What is being asked ▸ Go through the data from its first line and retype each line, stopping once the line containing "if c =? slash then [] :: split_path p'" has been retyped.

Data extracts ▸
· · ·

(* ===== verification/FsPath.v ===== *)
(** * Path names

    [skipelem] of src/fs.c, on the bytes in memory, against the reference definition
    [elements]: the parts of a path between slashes that are not empty.  The length of
    the rest of the path bounds the loop of [namex]. *)

From S2P Require Import Prelude Param KString Fs.
Local Open Scope Z_scope.

(** ** Definitions *)

(** The parts of a path between slashes. *)
Fixpoint split_path (p : list Z) : list (list Z) :=
  match p with
  | [] => [[]]
  | c :: p' =>
      if c =? slash then [] :: split_path p'
      else match split_path p' with e :: es => (c :: e) :: es | [] => [[c]] end
  end.

Definition elements (p : list Z) : list (list Z) := filter (λ e, e ≠ []) (split_path p).

(** The buffer [name] after an element [e] has been copied to it: [DIRSIZ] bytes of a
    longer element, and a terminating NUL if there is room for one. *)
Definition name_field (e : list Z) : list Z := take (Z.to_nat DIRSIZ) (e ++ [0]).

(** The copying step of [skipelem]. *)
Definition copy_name (m : mem) (name s len : Z) : mem :=
  if len >=? DIRSIZ then memmove m name s DIRSIZ
  else mupd (memmove m name s len) (name + len) 0.

(** ** Lemmas *)

Lemma elements_slash p : elements (slash :: p) = elements p.
Proof. unfold elements. cbn [split_path]. rewrite Z.eqb_refl. done. Qed.

Lemma elements_slashes k p : elements (replicate k slash ++ p) = elements p.
Proof. induction k as [|k IH]; [done|]. cbn [replicate app]. by rewrite elements_slash. Qed.

Lemma split_path_cons p : ∃ e es, split_path p = e :: es.
Proof.
  induction p as [|c p (e & es & IH)]; [by eexists _, _|]. cbn. destruct (c =? slash); [by eexists _, _|].
  rewrite IH. by eexists _, _.
Qed.

Lemma split_path_elem e p :
  slash ∉ e → p = [] ∨ head p = Some slash →
  split_path (e ++ p) = e :: tail (split_path p).
Proof.
  induction e as [|c e IH]; intros He Hp.
  - destruct Hp as [-> | Hp]; [done|]. destruct p as [|c p]; [done|]. injection Hp as ->.
    cbn. done.
  - cbn [app split_path]. destruct (Z.eqb_spec c slash) as [->|]; [destruct He; left|].
    rewrite IH; [done | | done]. intros H. destruct He. by right.
Qed.

Lemma elements_elem e p :
  e ≠ [] → slash ∉ e → p = [] ∨ head p = Some slash → elements (e ++ p) = e :: elements p.
Proof.
  intros Hne He Hp. unfold elements. rewrite split_path_elem by done. rewrite filter_cons_True by done.
  f_equal. destruct Hp as [-> | Hp]; [done|]. destruct p as [|c p]; [done|]. injection Hp as ->. done.
Qed.

(** *** The loops *)

Lemma cstr_app_l m a e p : cstr m a (e ++ p) → cstr m (a + Z.of_nat (length e)) p.
Proof.
  revert a. induction e as [|c e IH]; intros a H; cbn in *; [by rewrite Z.add_0_r|].
  destruct H as (_ & _ & H). apply IH in H. by replace (a + Z.of_nat (S (length e))) with (a + 1 + Z.of_nat (length e)) by lia.
Qed.

Lemma skip_slashes_ok fuel m path p :
  cstr m path p → (length p < fuel)%nat →
  ∃ k p', p = replicate k slash ++ p' ∧ head p' ≠ Some slash ∧
    skip_slashes fuel m path = Ok (path + Z.of_nat k) ∧ cstr m (path + Z.of_nat k) p'.
Proof.
  revert path p. induction fuel as [|fuel IH]; intros path p Hp Hlen; [lia|]. cbn [skip_slashes].
  destruct p as [|c p].
  - exists 0%nat, []. rewrite Z.add_0_r. cbn in Hp. rewrite Hp. done.
  - cbn in Hp. destruct Hp as (Ec & Hc & Hp). rewrite Ec. destruct (Z.eqb_spec c slash) as [->|Hs].
    + destruct (IH _ _ Hp) as (k & p' & -> & Hh & E & Hp'); [cbn in Hlen; lia|].
      exists (S k), p'. split_and!; [done | done | |].
      * rewrite E. f_equal. lia.
      * by replace (path + Z.of_nat (S k)) with (path + 1 + Z.of_nat k) by lia.
    + exists 0%nat, (c :: p). rewrite Z.add_0_r. split_and!; [done | | done | done]. cbn. congruence.
Qed.

Lemma skip_name_ok fuel m path p :
  cstr m path p → (length p < fuel)%nat →
  ∃ e p', p = e ++ p' ∧ (slash ∉ e) ∧ (p' = [] ∨ head p' = Some slash) ∧
    skip_name fuel m path = Ok (path + Z.of_nat (length e)).
Proof.
  revert path p. induction fuel as [|fuel IH]; intros path p Hp Hlen; [lia|]. cbn [skip_name].
  destruct p as [|c p].
  - exists [], []. cbn in Hp. rewrite Hp, Z.add_0_r. split_and!; [done | apply not_elem_of_nil | by left | done].
  - cbn in Hp. destruct Hp as (Ec & Hc & Hp). rewrite Ec. destruct (Z.eqb_spec c slash) as [->|Hs]; cbn [negb andb].
    + exists [], (slash :: p). rewrite Z.add_0_r. split_and!; [done | apply not_elem_of_nil | by right | done].
    + destruct (Z.eqb_spec c 0); [done|]. cbn [negb].
      destruct (IH _ _ Hp) as (e & p' & -> & He & Hh & E); [cbn in Hlen; lia|].
      exists (c :: e), p'. split_and!; [done | | done |].
      * intros [E'|Hin]%elem_of_cons; [congruence | done].
      * rewrite E. f_equal. cbn [length]. lia.
Qed.

(** *** [skipelem] *)

Lemma copy_name_frame m name s len a :
  0 ≤ len → a < name ∨ name + DIRSIZ ≤ a → copy_name m name s len a = m a.
Proof.
  intros Hlen Ha. unfold copy_name. rewrite Z.geb_leb. destruct (Z.leb_spec DIRSIZ len).
  - rewrite memmove_lookup by done. destruct (Z.leb_spec name a), (Z.ltb_spec a (name + DIRSIZ)); lia || done.
  - rewrite mupd_ne by lia. rewrite memmove_lookup by done.
    destruct (Z.leb_spec name a), (Z.ltb_spec a (name + len)); lia || done.
Qed.

Lemma copy_name_bytes m name s e p :
  cstr m s (e ++ p) →
  mread (copy_name m name s (Z.of_nat (length e))) name (length (name_field e)) = name_field e.
Proof.
  intros Hs. assert (Hm : ∀ i c, e !! i = Some c → m (s + Z.of_nat i) = c).
  { intros i c Hi. eapply cstr_lookup; [done|]. by apply lookup_app_l_Some. }
  unfold copy_name, name_field. rewrite Z.geb_leb. destruct (Z.leb_spec DIRSIZ (Z.of_nat (length e))) as [Hge|Hlt].
  - rewrite take_app_le by lia. apply list_eq. intros i. destruct (decide (i < Z.to_nat DIRSIZ)%nat) as [Hi|Hi].
    + rewrite mread_lookup by (rewrite length_take; lia). rewrite lookup_take_lt by done.
      destruct (lookup_lt_is_Some_2 e i) as [c Hc]; [lia|]. rewrite Hc, memmove_lookup by done. f_equal.
      destruct (Z.leb_spec name (name + Z.of_nat i)), (Z.ltb_spec (name + Z.of_nat i) (name + DIRSIZ)); try lia.
      cbn [andb]. rewrite <- (Hm i c Hc). f_equal. lia.
    + rewrite !lookup_ge_None_2; [done | rewrite length_take; lia | rewrite length_mread, length_take; lia].
  - rewrite take_ge by (rewrite length_app; cbn; lia). apply list_eq. intros i.
    destruct (decide (i < length e)%nat) as [Hi|Hi]; [|destruct (decide (i = length e)) as [->|Hi']].
    + rewrite mread_lookup by (rewrite length_app; cbn; lia). rewrite lookup_app_l by done.
      destruct (lookup_lt_is_Some_2 e i Hi) as [c Hc]. rewrite Hc, mupd_ne, memmove_lookup by lia. f_equal.
      destruct (Z.leb_spec name (name + Z.of_nat i)), (Z.ltb_spec (name + Z.of_nat i) (name + Z.of_nat (length e))); try lia.
      cbn [andb]. rewrite <- (Hm i c Hc). f_equal. lia.
    + rewrite mread_lookup by (rewrite length_app; cbn; lia). rewrite mupd_eq.
      by rewrite lookup_app_r, Nat.sub_diag.
    + rewrite !lookup_ge_None_2; [done | rewrite length_app; cbn; lia | rewrite length_mread, length_app; cbn; lia].
Qed.

(** ** Theorems *)

(** [skipelem] implements [elements]: on a path without elements it returns null,
    otherwise it copies the first element to [name], cut to [DIRSIZ] bytes, and returns a
    suffix of the path that has the remaining elements; enough fuel is one more than the
    length of the path, which gets shorter.  Only the buffer changes. *)
Theorem skipelem_correct fuel m path name p :
  cstr m path p → (length p < fuel)%nat → 0 < path →
  name + DIRSIZ ≤ path ∨ path + Z.of_nat (length p) < name →
  match elements p with
  | [] => skipelem fuel m path name = Ok (m, 0)
  | e :: es => ∃ m' path' rest, skipelem fuel m path name = Ok (m', path') ∧
      path < path' ≤ path + Z.of_nat (length p) ∧ cstr m' path' rest ∧ elements rest = es ∧
      path' + Z.of_nat (length rest) = path + Z.of_nat (length p) ∧
      mread m' name (length (name_field e)) = name_field e ∧
      ∀ a, a < name ∨ name + DIRSIZ ≤ a → m' a = m a
  end.
Proof.
  intros Hp Hfuel Hpos Hap. unfold skipelem.
  destruct (skip_slashes_ok fuel m path p Hp Hfuel) as (k & p1 & -> & Hh1 & E1 & Hp1).
  rewrite length_app, length_replicate in *. rewrite E1. cbn [mbind outcome_bind obind]. rewrite elements_slashes.
  set (s := path + Z.of_nat k) in *. destruct p1 as [|c p1].
  { cbn in Hp1. rewrite Hp1. done. }
  destruct (skip_name_ok fuel m s _ Hp1) as (e & p2 & Ep & He & Hh2 & E2); [lia|].
  assert (Hs0 : m s ≠ 0) by (cbn in Hp1; destruct Hp1 as (-> & ? & _); done).
  destruct (Z.eqb_spec (m s) 0) as [|_]; [done|]. rewrite E2. cbn [mbind outcome_bind obind].
  assert (Hne : e ≠ []).
  { intros ->. cbn in Ep. subst p2. destruct Hh2 as [?|?]; [done|]. cbn in *. congruence. }
  rewrite Ep in *. rewrite elements_elem by done. rewrite length_app in *.
  replace (s + Z.of_nat (length e) - s) with (Z.of_nat (length e)) by lia.
  change (if Z.of_nat (length e) >=? DIRSIZ then _ else _) with (copy_name m name s (Z.of_nat (length e))).
  pose proof (copy_name_bytes m name s e p2 Hp1) as Hname.
  pose proof (λ a, copy_name_frame m name s (Z.of_nat (length e)) a ltac:(lia)) as Hframe.
  set (m' := copy_name m name s (Z.of_nat (length e))) in *.
  assert (Hp2 : cstr m' (s + Z.of_nat (length e)) p2).
  { eapply cstr_ext; [|by eapply cstr_app_l]. intros a Ha. symmetry. apply Hframe. lia. }
  destruct (skip_slashes_ok fuel m' _ p2 Hp2) as (j & p3 & -> & _ & E3 & Hp3); [lia|].
  rewrite E3. cbn [mbind outcome_bind obind]. rewrite length_app, length_replicate in *.
  assert (length e ≠ 0)%nat by by destruct e.
  eexists m', _, p3. split; [done|]. rewrite elements_slashes. split_and!; [lia.. | done | done | lia | done | done].
Qed.

(** The path "///a//bb" at address 100. *)
Definition demo_path : mem := λ a,
  if a =? 103 then 97
  else if (100 <=? a) && (a <? 106) then slash
  else if (106 <=? a) && (a <? 108) then 98
  else 0.

Lemma skipelem_correct_witness :
  ∃ m' path' rest, skipelem 9 demo_path 100 200 = Ok (m', path') ∧ cstr m' path' rest ∧
    elements rest = [[98; 98]] ∧ mread m' 200 2 = [97; 0].
Proof.
  destruct (skipelem_correct 9 demo_path 100 200 [47; 47; 47; 97; 47; 47; 98; 98]) as
    (m' & path' & rest & E & _ & Hc & He & _ & Hn & _); [by vm_compute; split_and! | cbn; lia | lia | cbn; lia |].
  exists m', path', rest. split_and!; [exact E | exact Hc | exact He | exact Hn].
Defined.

· · ·

Task output ▸
(* ===== verification/FsPath.v ===== *)
(** * Path names

    [skipelem] of src/fs.c, on the bytes in memory, against the reference definition
    [elements]: the parts of a path between slashes that are not empty.  The length of
    the rest of the path bounds the loop of [namex]. *)

From S2P Require Import Prelude Param KString Fs.
Local Open Scope Z_scope.

(** ** Definitions *)

(** The parts of a path between slashes. *)
Fixpoint split_path (p : list Z) : list (list Z) :=
  match p with
  | [] => [[]]
  | c :: p' =>
      if c =? slash then [] :: split_path p'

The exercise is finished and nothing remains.